WHAT NEEDS TO BE DONE: Quote only the lines from the top of the listing below down to and including the line with "versions have no shard in their key. *)".

DATA IN THIS EXERCISE:
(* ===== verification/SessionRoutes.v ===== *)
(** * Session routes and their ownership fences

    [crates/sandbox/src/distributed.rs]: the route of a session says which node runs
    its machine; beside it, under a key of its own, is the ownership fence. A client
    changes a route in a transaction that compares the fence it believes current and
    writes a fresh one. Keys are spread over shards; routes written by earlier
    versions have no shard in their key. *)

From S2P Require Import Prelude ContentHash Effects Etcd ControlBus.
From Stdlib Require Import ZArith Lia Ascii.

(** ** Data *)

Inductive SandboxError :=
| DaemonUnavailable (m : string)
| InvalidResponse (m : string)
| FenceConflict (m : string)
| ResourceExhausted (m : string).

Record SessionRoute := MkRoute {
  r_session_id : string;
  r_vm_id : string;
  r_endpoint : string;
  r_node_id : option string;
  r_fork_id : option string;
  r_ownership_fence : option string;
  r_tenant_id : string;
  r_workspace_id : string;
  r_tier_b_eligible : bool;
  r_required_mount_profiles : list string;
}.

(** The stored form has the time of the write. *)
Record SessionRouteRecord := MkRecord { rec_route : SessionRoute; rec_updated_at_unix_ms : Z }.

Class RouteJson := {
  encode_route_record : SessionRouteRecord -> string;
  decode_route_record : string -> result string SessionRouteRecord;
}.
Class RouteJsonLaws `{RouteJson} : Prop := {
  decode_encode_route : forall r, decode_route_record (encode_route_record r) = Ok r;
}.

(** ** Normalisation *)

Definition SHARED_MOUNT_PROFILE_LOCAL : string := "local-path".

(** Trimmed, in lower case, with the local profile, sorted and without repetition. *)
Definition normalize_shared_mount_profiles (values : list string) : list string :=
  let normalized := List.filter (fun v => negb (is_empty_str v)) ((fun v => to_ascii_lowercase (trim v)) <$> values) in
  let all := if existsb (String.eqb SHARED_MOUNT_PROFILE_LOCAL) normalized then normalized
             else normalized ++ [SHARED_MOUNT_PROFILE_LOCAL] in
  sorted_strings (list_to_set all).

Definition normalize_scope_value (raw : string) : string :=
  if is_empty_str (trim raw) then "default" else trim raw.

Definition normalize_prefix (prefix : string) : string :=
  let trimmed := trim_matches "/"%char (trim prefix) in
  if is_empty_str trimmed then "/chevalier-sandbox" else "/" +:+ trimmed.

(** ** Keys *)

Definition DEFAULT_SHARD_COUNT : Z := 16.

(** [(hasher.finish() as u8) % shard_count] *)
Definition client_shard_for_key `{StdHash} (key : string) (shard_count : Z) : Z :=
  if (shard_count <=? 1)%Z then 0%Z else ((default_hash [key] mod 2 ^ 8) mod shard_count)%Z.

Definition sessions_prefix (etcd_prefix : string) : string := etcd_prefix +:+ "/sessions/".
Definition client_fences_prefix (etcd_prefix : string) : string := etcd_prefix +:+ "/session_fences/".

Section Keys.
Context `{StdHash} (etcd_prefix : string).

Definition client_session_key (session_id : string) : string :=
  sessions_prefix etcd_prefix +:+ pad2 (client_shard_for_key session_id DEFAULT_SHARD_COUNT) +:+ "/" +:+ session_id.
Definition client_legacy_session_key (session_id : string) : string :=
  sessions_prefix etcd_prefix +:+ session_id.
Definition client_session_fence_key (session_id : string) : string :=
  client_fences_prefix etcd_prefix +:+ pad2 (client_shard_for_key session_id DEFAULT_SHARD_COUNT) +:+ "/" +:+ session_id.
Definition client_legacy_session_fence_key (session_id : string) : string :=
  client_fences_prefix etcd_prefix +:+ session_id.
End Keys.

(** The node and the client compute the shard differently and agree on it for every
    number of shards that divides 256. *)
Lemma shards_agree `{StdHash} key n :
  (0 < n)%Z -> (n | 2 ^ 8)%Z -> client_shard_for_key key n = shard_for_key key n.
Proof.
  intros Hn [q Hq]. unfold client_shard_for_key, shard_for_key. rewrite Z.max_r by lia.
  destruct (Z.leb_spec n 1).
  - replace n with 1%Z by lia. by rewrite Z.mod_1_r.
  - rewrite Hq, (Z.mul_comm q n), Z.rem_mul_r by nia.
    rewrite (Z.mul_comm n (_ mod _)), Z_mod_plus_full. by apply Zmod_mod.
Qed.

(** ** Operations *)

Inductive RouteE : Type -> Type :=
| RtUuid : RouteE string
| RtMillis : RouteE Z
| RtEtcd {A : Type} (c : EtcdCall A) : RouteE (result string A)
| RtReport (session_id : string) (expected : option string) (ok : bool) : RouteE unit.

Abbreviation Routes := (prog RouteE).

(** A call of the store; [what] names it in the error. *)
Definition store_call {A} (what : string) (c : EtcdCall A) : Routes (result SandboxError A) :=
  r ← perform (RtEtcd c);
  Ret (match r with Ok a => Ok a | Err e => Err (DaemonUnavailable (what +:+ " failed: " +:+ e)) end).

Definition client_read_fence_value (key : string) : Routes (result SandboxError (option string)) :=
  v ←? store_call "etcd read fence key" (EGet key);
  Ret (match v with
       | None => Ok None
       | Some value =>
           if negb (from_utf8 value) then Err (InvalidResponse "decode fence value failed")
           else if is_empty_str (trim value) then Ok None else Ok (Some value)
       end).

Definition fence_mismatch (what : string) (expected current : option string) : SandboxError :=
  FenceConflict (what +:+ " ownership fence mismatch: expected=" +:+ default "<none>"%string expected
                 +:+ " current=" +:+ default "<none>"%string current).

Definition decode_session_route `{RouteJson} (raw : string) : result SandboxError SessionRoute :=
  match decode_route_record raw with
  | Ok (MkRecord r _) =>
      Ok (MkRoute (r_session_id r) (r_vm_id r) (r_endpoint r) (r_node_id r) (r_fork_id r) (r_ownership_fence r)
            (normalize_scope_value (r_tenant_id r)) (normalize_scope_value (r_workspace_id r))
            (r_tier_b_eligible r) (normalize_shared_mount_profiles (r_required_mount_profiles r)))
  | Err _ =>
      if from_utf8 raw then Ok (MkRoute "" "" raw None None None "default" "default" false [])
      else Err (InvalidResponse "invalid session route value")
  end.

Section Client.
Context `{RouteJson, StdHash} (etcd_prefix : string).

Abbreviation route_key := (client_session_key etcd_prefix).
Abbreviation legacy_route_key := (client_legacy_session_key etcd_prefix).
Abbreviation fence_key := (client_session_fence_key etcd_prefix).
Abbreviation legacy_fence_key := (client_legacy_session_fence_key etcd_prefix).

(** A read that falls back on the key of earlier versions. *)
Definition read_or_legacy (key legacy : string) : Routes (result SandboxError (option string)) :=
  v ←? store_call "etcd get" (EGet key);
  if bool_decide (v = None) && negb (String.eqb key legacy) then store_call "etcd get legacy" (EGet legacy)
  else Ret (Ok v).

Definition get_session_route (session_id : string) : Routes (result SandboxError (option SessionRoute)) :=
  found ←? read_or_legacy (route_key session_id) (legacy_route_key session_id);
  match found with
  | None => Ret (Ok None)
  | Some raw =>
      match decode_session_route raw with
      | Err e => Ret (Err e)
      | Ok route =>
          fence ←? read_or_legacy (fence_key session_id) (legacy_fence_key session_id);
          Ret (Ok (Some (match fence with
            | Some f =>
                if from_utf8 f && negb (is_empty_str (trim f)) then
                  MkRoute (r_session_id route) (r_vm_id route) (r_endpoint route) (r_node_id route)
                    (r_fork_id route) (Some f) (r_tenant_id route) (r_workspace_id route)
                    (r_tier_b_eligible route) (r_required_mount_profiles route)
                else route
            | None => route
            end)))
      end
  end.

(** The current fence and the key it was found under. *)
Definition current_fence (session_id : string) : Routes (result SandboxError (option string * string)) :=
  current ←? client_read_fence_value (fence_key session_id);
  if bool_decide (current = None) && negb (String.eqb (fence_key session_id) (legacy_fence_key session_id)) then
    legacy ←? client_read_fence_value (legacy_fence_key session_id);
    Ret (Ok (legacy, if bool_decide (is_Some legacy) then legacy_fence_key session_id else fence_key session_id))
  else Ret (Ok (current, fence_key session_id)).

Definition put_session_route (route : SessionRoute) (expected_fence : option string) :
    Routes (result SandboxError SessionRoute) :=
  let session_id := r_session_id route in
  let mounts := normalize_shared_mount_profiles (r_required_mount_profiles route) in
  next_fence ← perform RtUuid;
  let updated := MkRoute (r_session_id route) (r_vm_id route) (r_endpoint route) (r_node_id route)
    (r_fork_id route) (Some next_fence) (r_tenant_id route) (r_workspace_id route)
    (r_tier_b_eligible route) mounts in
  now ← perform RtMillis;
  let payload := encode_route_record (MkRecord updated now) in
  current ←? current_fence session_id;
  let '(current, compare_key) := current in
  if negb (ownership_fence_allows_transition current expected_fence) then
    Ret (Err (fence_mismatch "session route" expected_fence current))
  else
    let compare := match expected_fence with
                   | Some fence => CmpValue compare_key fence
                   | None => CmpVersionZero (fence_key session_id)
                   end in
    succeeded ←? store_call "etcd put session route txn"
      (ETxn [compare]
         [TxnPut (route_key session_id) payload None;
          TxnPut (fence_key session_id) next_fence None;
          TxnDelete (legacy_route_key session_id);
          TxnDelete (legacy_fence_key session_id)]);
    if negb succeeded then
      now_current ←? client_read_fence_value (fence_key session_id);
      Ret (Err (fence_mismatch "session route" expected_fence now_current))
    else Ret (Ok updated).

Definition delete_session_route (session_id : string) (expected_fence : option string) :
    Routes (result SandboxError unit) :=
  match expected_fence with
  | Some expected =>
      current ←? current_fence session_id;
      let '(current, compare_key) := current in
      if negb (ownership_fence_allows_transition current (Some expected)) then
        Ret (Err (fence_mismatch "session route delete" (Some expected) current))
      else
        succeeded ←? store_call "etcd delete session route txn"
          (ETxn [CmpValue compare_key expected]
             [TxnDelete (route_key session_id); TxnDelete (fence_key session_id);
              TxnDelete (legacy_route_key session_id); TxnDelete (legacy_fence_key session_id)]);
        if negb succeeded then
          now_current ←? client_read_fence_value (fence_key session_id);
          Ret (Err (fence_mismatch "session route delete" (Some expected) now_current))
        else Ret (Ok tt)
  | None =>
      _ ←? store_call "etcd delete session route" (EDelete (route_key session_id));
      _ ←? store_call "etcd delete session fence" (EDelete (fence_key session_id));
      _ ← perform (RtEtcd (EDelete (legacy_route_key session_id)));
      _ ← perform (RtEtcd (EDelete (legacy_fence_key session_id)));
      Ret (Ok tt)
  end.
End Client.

YOUR RESPONSE:
(* ===== verification/SessionRoutes.v ===== *)
(** * Session routes and their ownership fences

    [crates/sandbox/src/distributed.rs]: the route of a session says which node runs
    its machine; beside it, under a key of its own, is the ownership fence. A client
    changes a route in a transaction that compares the fence it believes current and
    writes a fresh one. Keys are spread over shards; routes written by earlier
    versions have no shard in their key. *)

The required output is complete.